• PROVIDED DATA
━━━━

(* ===== verification/MrSet.v ===== *)
(** * The set of registered memory regions (utrans_mr_set.c)

    A binary search tree of disjoint address regions with AVL rotations.  The
    tree owns its nodes, so a node pointer is the subtree it points to and
    [NULL] is the empty tree; an operation that dereferences [NULL] has no
    result ([None]).  [malloc] is the argument [malloc_ok]. *)

From S2P Require Import Prelude.
Local Open Scope Z_scope.

(** ** The nodes *)

Inductive avl_node : Type :=
| NULL
| AvlNode (addr len pvalue : Z) (pleft pright : avl_node) (height : Z).

Record mr_set_t : Type := MrSet { root : avl_node; size : Z }.

#[export] Instance avl_node_eq_dec : EqDecision avl_node.
Proof. solve_decision. Defined.

Definition max (a b : Z) : Z := if a <? b then b else a.

Definition avl_height (pnode : avl_node) : Z :=
  match pnode with NULL => 0 | AvlNode _ _ _ _ _ h => h end.

(** Reads of the fields of a node that may be [NULL]. *)
Definition avl_addr (pnode : avl_node) : option Z :=
  match pnode with NULL => None | AvlNode a _ _ _ _ _ => Some a end.

Definition avl_copy (pdst psrc : avl_node) : option avl_node :=
  match pdst, psrc with
  | AvlNode _ _ _ l r h, AvlNode a n v _ _ _ => Some (AvlNode a n v l r h)
  | _, _ => None
  end.

Definition avl_node_create (malloc_ok : bool) (key len pval : Z)
    (pleft pright : avl_node) : avl_node :=
  if malloc_ok then AvlNode key len pval pleft pright 0 else NULL.

(** [ptree->height = max(avl_height(ptree->pleft), avl_height(ptree->pright)) + 1] *)
Definition avl_set_height (ptree : avl_node) : option avl_node :=
  match ptree with
  | NULL => None
  | AvlNode a n v l r _ =>
      Some (AvlNode a n v l r (max (avl_height l) (avl_height r) + 1))
  end.

(** ** Rotations *)

Definition avl_ll_rotation (proot : avl_node) : option avl_node :=
  match proot with
  | AvlNode a n v (AvlNode a' n' v' l' r' _) r _ =>
      let proot' := AvlNode a n v r' r (max (avl_height r') (avl_height r) + 1) in
      Some (AvlNode a' n' v' l' proot'
              (max (avl_height l') (avl_height proot') + 1))
  | _ => None
  end.

Definition avl_rr_rotation (proot : avl_node) : option avl_node :=
  match proot with
  | AvlNode a n v l (AvlNode a' n' v' l' r' _) _ =>
      let proot' := AvlNode a n v l l' (max (avl_height l) (avl_height l') + 1) in
      Some (AvlNode a' n' v' proot' r'
              (max (avl_height proot') (avl_height r') + 1))
  | _ => None
  end.

Definition avl_lr_rotation (proot : avl_node) : option avl_node :=
  match proot with
  | NULL => None
  | AvlNode a n v l r h =>
      l' ← avl_rr_rotation l; avl_ll_rotation (AvlNode a n v l' r h)
  end.

Definition avl_rl_rotation (proot : avl_node) : option avl_node :=
  match proot with
  | NULL => None
  | AvlNode a n v l r h =>
      r' ← avl_ll_rotation r; avl_rr_rotation (AvlNode a n v l r' h)
  end.

(** ** Insertion *)

(** The balance check after an insertion in the right branch. *)
Definition avl_insert_balance_right (key : Z) (ptree : avl_node) : option avl_node :=
  match ptree with
  | NULL => None
  | AvlNode _ _ _ l r _ =>
      if avl_height r - avl_height l =? 2 then
        ra ← avl_addr r;
        if ra <? key then avl_rr_rotation ptree else avl_rl_rotation ptree
      else Some ptree
  end.

(** The balance check after an insertion in the left branch. *)
Definition avl_insert_balance_left (key : Z) (ptree : avl_node) : option avl_node :=
  match ptree with
  | NULL => None
  | AvlNode _ _ _ l r _ =>
      if avl_height l - avl_height r =? 2 then
        la ← avl_addr l;
        if key <? la then avl_ll_rotation ptree else avl_lr_rotation ptree
      else Some ptree
  end.

Fixpoint avl_insert (malloc_ok : bool) (ptree : avl_node) (key len pval : Z)
    (oper_fail : Z) : option (avl_node * Z) :=
  if oper_fail =? 1 then Some (ptree, oper_fail) else
  match ptree with
  | NULL =>
      match avl_node_create malloc_ok key len pval NULL NULL with
      | NULL => Some (NULL, 1)
      | pnode => t ← avl_set_height pnode; Some (t, oper_fail)
      end
  | AvlNode a n v l r h =>
      if u64 (a + n) <=? key then
        '(r', f) ← avl_insert malloc_ok r key len pval oper_fail;
        t ← avl_insert_balance_right key (AvlNode a n v l r' h);
        t' ← avl_set_height t;
        Some (t', f)
      else if u64 (key + len) <=? a then
        '(l', f) ← avl_insert malloc_ok l key len pval oper_fail;
        t ← avl_insert_balance_left key (AvlNode a n v l' r h);
        t' ← avl_set_height t;
        Some (t', f)
      else Some (ptree, 1)
  end.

━━━━

• WHAT IS NEEDED
Search the listing above for "pright" and copy every line that has it.

• SOLUTION TO THIS EXERCISE
| AvlNode (addr len pvalue : Z) (pleft pright : avl_node) (height : Z).
    (pleft pright : avl_node) : avl_node :=
  if malloc_ok then AvlNode key len pval pleft pright 0 else NULL.
(** [ptree->height = max(avl_height(ptree->pleft), avl_height(ptree->pright)) + 1] *)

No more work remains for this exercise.